Diabetes Canada recently released a statement claiming that the Canadian Revenue Agency (CRA) is now declining 80% of applications for the Disability Tax Credit (DTC) submitted by people living with type 1 diabetes.  I cannot confirm or deny these figures. I can state that I am seeing a significant increase in the number of people contacting. They are reaching out because they or their clients have been declined for the DTC.

What is going on with the DTC?

No one seems to know.  CRA claims that there has been no change in policy.  Public concern seems to suggest otherwise.

For years, people with diabetes have often received a follow-up letter when they have made their application asking for more details from their doctor.  In the past, that letter was filled out in a similar manner to the initial application and the claim was approved.  This seems to be happening with less frequency now.

People living with diabetes are often receiving a letter stating that “an adult who independently manages insulin therapy on a regular basis generally does not meet the 14 hours per week requirement unless there are exceptional circumstances.”.  In some cases, this is followed by a request for more information but in other cases, it is part of the denial for their claim.

Does this mean that I should not apply?

No.  People living with diabetes usually spend over 14 hours per week to intensively manage their diabetes.  Granted this does not include all people living with diabetes but does include a large majority.

You should continue to send in your detailed applications.
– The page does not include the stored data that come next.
Lemma combine_snoc {V : Type} (ks : list str) (vs : list V) (k : str) (v : V) :
  List.length ks = List.length vs ->
  combine ks vs ++ [(k, v)] = combine (ks ++ [k]) (vs ++ [v]).
Proof.
  revert vs; induction ks as [|k0 ks IH]; intros [|v0 vs] H;
    try discriminate; [reflexivity|].
  cbn [combine app]. f_equal. apply IH. now injection H.
Qed.

Lemma not_mem_combine {V : Type} (k : str) (ks : list str) (vs : list V) :
  List.length ks = List.length vs -> ~ In k ks -> dict_mem k (combine ks vs) = false.
Proof.
  intros Hl Hk. destruct (dict_mem k (combine ks vs)) eqn:E; [|reflexivity].
  apply dict_mem_keys in E. now rewrite keys_combine in E.
Qed.

(** Filing one more tidy section under the keys so far. *)
Lemma add_section_built (ks : list str) (secs : list (str * str)) (h b : str) :
  List.length ks = List.length secs ->
  strip h = h -> strip b = b ->
  exists k, ~ In k ks
            /\ add_section (built ks secs) (h, b) = built (ks ++ [k]) (secs ++ [(h, b)]).
Proof.
  intros Hl Hh Hb. unfold add_section. cbn [fst snd sections order headings built].
  rewrite Hh, Hb.
  set (k := unique_key_loop _ _ _ _ _).
  assert (Hk : ~ In k ks).
  { pose proof (unique_key_fresh (_normalize_section_key h)
                  (combine ks (map snd secs))) as F.
    fold k in F. intros Hin.
    assert (M : dict_mem k (combine ks (map snd secs)) = true).
    { apply dict_mem_keys. rewrite keys_combine; [exact Hin|].
      now rewrite length_map. }
    now rewrite M in F. }
  exists k. split; [exact Hk|].
  unfold built. rewrite !map_app. cbn [map fst snd].
  rewrite !dict_set_fresh, !combine_snoc;
    try (now rewrite length_map);
    try (apply not_mem_combine; [now rewrite length_map | exact Hk]).
  reflexivity.
Qed.

Lemma fold_add_section_built (secs2 : list (str * str)) :
  forall ks secs1,
    NoDup ks -> List.length ks = List.length secs1 -> Forall tidy secs2 ->
    exists ks',
      NoDup ks' /\ List.length ks' = List.length (secs1 ++ secs2)
      /\ fold_left add_section secs2 (built ks secs1) = built ks' (secs1 ++ secs2).
Proof.
  induction secs2 as [|[h b] secs2 IH]; intros ks secs1 Hnd Hl Ht.
  - exists ks. rewrite app_nil_r. auto.
  - inversion Ht as [|? ? [(_ & Hh & _) [Hb _]] Hrest]; subst. cbn [fst snd] in *.
    destruct (add_section_built ks secs1 Hl Hh Hb) as (k & Hk & E).
    cbn [fold_left]. rewrite E.
    destruct (IH (ks ++ [k]) (secs1 ++ [(h, b)])) as (ks' & Hnd' & Hl' & E').
    + apply NoDup_app; [exact Hnd | repeat constructor; intros [] |].
      intros x Hx [<-|[]]. contradiction.
    + rewrite !length_app. cbn [List.length]. lia.
    + exact Hrest.
    + exists ks'. rewrite <- app_assoc in Hl', E'. auto.
Qed.

(** The text written for each key of a document built from tidy
    sections is the chunk of its section. *)
Lemma section_texts_built (ks : list str) :
  forall (secs : list (str * str)) (o : list str),
    NoDup ks -> List.length ks = List.length secs ->
    Forall (fun sec => strip (snd sec) = snd sec) secs ->
    map (section_text {| sections := combine ks (map snd secs);
                         order := o;
                         headings := combine ks (map fst secs) |} []) ks
    = map chunk secs.
Proof.
  induction ks as [|k ks IH]; intros [|[h b] secs] o Hnd Hl Hs;
    try discriminate; [reflexivity|].
  inversion Hnd as [|? ? Hk Hnd']; subst.
  inversion Hs as [|? ? Hb Hs']; subst. cbn [fst snd] in *.
  cbn [map combine fst snd]. f_equal.
  - unfold section_text, chunk. cbn [headings sections dict_get fst snd].
    now rewrite str_eqb_refl, Hb.
  - rewrite <- (IH secs o Hnd'); [|now injection Hl | exact Hs'].
    apply map_ext_in. intros k' Hk'.
    unfold section_text. cbn [headings sections dict_get].
    destruct (str_eqb k k') eqn:E; [|reflexivity].
    apply str_eqb_eq in E. subst k'. contradiction.
Qed.
End UniqueKeys.

Section RoundTrip.
Import Markdown.

Lemma add_section_strip (d : ParsedDocument) (h g1 g2 : str) :
  strip g1 = strip g2 -> add_section d (h, g1) = add_section d (h, g2).
Proof. intros H. unfold add_section. cbn [fst snd]. now rewrite H. Qed.

Lemma fold_blocks (secs : list (str * str)) :
  Forall tidy secs ->
  forall d, fold_left add_section (blocks_of secs) d = fold_left add_section secs d.
Proof.
  induction secs as [|[h b] rest IH]; intros Ht d; [reflexivity|].
  inversion Ht as [|? ? [_ [Hb _]] Hrest]; subst. cbn [fst snd] in *.
  destruct (strip_feed_body Hb) as [E1 E2].
  cbn [blocks_of]. destruct rest as [|s2 rest].
  - cbn [fold_left]. apply add_section_strip.
    destruct b as [|c b]; [reflexivity|]. cbn [last_gap]. now rewrite E1, Hb.
  - change (fold_left add_section ((h, b) :: s2 :: rest) d)
      with (fold_left add_section (s2 :: rest) (add_section d (h, b))).
    change (fold_left add_section ((h, NL :: b ++ [NL; NL]) :: blocks_of (s2 :: rest)) d)
      with (fold_left add_section (blocks_of (s2 :: rest))
                      (add_section d (h, NL :: b ++ [NL; NL]))).
    rewrite (IH Hrest).
    f_equal. apply add_section_strip. now rewrite E2, Hb.
Qed.

(** Parsing the layout of tidy sections files each section, in order,
    under a key of its own. *)
Lemma parse_layout (secs : list (str * str)) :
  secs <> [] -> Forall tidy secs ->
  exists ks,
    NoDup ks /\ List.length ks = List.length secs
    /\ _parse_markdown_sections (layout secs) = built ks secs.
Proof.
  intros Hne Ht. rewrite (layout_flatten Hne Ht).
  unfold _parse_markdown_sections, Regex.finditer_spans.
  rewrite (scan_layout None eq_refl Ht), spans_tokens.
  destruct (@fold_add_section_built secs [] [] (NoDup_nil _) eq_refl Ht)
    as (ks & Hnd & Hl & E).
  cbn [app] in Hl, E.
  exists ks. repeat split; [exact Hnd | exact Hl |].
  rewrite <- E, <- (fold_blocks Ht).
  destruct secs as [|[h b] rest]; [contradiction|].
  cbn [blocks_of]. now destruct rest.
Qed.
End RoundTrip.

(** C2, the claim as it stands fails: what stands before the first
    second-level heading is not written back, and sections that follow
    one another without a blank line come back with one. *)
Lemma round_trip_loses_text :
  contains (py "## ") (py "# Title\n\n## Overview\nText") = true
  /\ Markdown._merge_sections
       (Markdown._parse_markdown_sections (py "# Title\n\n## Overview\nText")) []
     = py "## Overview\nText"
  /\ rstrip (Markdown._merge_sections
               (Markdown._parse_markdown_sections (py "# Title\n\n## Overview\nText")) [])
     <> rstrip (py "# Title\n\n## Overview\nText")
  /\ rstrip (Markdown._merge_sections
               (Markdown._parse_markdown_sections (py "## A\nx\n## B\ny")) [])
     <> rstrip (py "## A\nx\n## B\ny").
Proof.
  split; [reflexivity|]. split; [vm_compute; reflexivity|].
  split; vm_compute; discriminate.
Qed.

(** C2, amended.  For a document in the layout the serialiser writes
    (nothing before the first heading; every heading a line [## ] and
    its trimmed, non-empty title; every body trimmed, without a line
    that starts with two hashes and white space, and followed by one
    blank line before the next heading), parsing and merging with no
    update gives the document back, character for character. *)
Theorem layout_round_trip (secs : list (str * str)) :
  secs <> [] -> Forall Markdown.tidy secs ->
  Markdown._merge_sections (Markdown._parse_markdown_sections (Markdown.layout secs)) []
  = Markdown.layout secs.
Proof.
  intros Hne Ht.
  destruct (parse_layout Hne Ht) as (ks & Hnd & Hl & ->).
  unfold Markdown._merge_sections, Markdown.layout.
  cbn [Markdown.order Markdown.built]. f_equal. f_equal.
  apply (section_texts_built (secs:=secs) ks Hnd Hl).
  apply Forall_forall. intros sec Hsec.
  rewrite Forall_forall in Ht. now destruct (Ht sec Hsec) as [_ [H _]].
Qed.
Make sure that you are adding tasks that are approved and that your total is over 14 hours.

Get our Disability Tax Credit workbook to ensure you are spending over 14 hours per week on approved tasks. 
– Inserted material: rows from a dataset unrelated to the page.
(** * Screen recorder pipeline: capture, convert, encode, mux

    A shallow embedding of the screen recorder example
    ([screencap.go], and the helper file holding [ImageRGBAtoAVFrame]
    and [NewH264EncoderCodec]).

    The codec and container library and the screen-capture primitive are
    collaborators whose answers cannot be computed from the sources.  Every
    function therefore takes, next to its Go arguments, the answers the
    collaborators give during the call (an "outcome" record or a script of
    events), and produces the list of collaborator calls it performs, in
    order, together with its Go result.  Diagnostics printed with [fmt] and
    [log] are not part of the model. *)

From Stdlib Require Import ZArith List Bool Lia String.
Import ListNotations.
Open Scope Z_scope.

(** ** Signed 64-bit arithmetic ([int64], [time.Duration]) *)

Module Int64.

Definition half : Z := 2 ^ 63.
Definition modulus : Z := 2 ^ 64.

Definition in_range (z : Z) : Prop := - half <= z < half.

(** Two's complement wrap-around of a mathematical integer. *)
Definition wrap (z : Z) : Z := (z + half) mod modulus - half.

Definition add (a b : Z) : Z := wrap (a + b).
Definition mul (a b : Z) : Z := wrap (a * b).

End Int64.

(** ** Signed 32-bit arithmetic (C's [int]) *)

Module Int32.

Definition half : Z := 2 ^ 31.
Definition modulus : Z := 2 ^ 32.

Definition in_range (z : Z) : Prop := - half <= z < half.

Definition wrap (z : Z) : Z := (z + half) mod modulus - half.

End Int32.

(** The conversion [C.int(n)] of a Go [int], by which the library's setters
    and [astiav.NewRational] store the integers they are given. *)
Definition CInt (n : Z) : Z := Int32.wrap n.

(** ** Data of the collaborators *)

(** Go [error] values.  [ErrEof] and [ErrEagain] are the two sentinels of the
    codec library the drain loop tests with [errors.Is]; [ErrNew] is
    [errors.New]; [ErrCode] stands for every other library or capture
    error. *)
Inductive Error : Type :=
| ErrEof
| ErrEagain
| ErrNew (msg : string)
| ErrCode (code : Z).

Definition is_ErrEof (e : Error) : bool :=
  match e with ErrEof => true | _ => false end.

Definition is_ErrEagain (e : Error) : bool :=
  match e with ErrEagain => true | _ => false end.

(** [astiav.Rational]: a numerator and a denominator, both C [int]s. *)
Record Rational : Type := mkRational { Num : Z; Den : Z }.

(** [astiav.NewRational(num, den)] stores its two Go [int]s as C [int]s. *)
Definition NewRational (num den : Z) : Rational :=
  mkRational (CInt num) (CInt den).

Arguments NewRational : simpl never.

Inductive PixelFormat : Type :=
| PixelFormatNone
| PixelFormatRgba
| PixelFormatYuv420P.

(** [*image.RGBA]: only the extent of its bounds is read by the code.  The
    bitmaps of the pipeline are screen captures; their extent is taken to
    fit a C [int], which is how the frames' [SetWidth] and [SetHeight] store
    it. *)
Record RGBA : Type := mkRGBA { Dx : Z; Dy : Z; Pix : list Z }.

(** The timestamp of a frame that was given none: the library's
    [AV_NOPTS_VALUE], the least [int64].  The conversion never sets the
    timestamp of the frame it returns. *)
Definition NoPtsValue : Z := - 2 ^ 63.

(** [*astiav.Frame]: the fields the code sets.  The sample planes are
    produced by the scaler and are not inspected by the code. *)
Record Frame : Type := mkFrame {
  Width : Z;
  Height : Z;
  FramePixelFormat : PixelFormat;
  Pts : Z
}.

Definition SetPts (f : Frame) (pts : Z) : Frame :=
  {| Width := Width f; Height := Height f;
     FramePixelFormat := FramePixelFormat f; Pts := pts |}.

(** [*astiav.Packet] as filled by [ReceivePacket]. *)
Record Packet : Type := mkPacket { PacketPts : Z; PacketData : list Z }.

(** [*astiav.CodecContext]: the parameters [NewH264EncoderCodec] sets.  The
    width and the height are C [int]s, the bit rate is a 64-bit integer, the
    flags are a bit mask. *)
Record CodecContext : Type := mkCodecContext {
  CtxWidth : Z;
  CtxHeight : Z;
  Framerate : Rational;
  TimeBase : Rational;
  CtxPixelFormat : PixelFormat;
  BitRate : Z;
  Flags : Z
}.

Inductive Codec : Type := CodecH264.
What happens after I apply for the DTC?

Once you and your doctor have completed your forms and returned your application, there will be some time before you hear back from CRA.

Odds are high that your doctor will be contacted and asked for more information.  Again, make sure that the follow-up letter is detailed. Take care to clearly show that you spend over 14 hours per week on your diabetes care.

What if I am rejected?

If you are turned down for the Disability Tax Credit, you have a few options.

First, you can ask that your file be reassessed by another officer.  Sometimes fresh eyes will give a fresh perspective and the ruling can be changed.

Second, you can formally appeal their decision within the first 90 days of your rejection letter.  This is a detailed process but does not necessarily require a lawyer.  If you choose to go this route (and I would encourage everyone to do so), be sure to keep careful and detailed records. You must also contact CRA for a copy of your file under the Access to Information Act to better understand what you are fighting against.

Read more tips on appealing the DTC here.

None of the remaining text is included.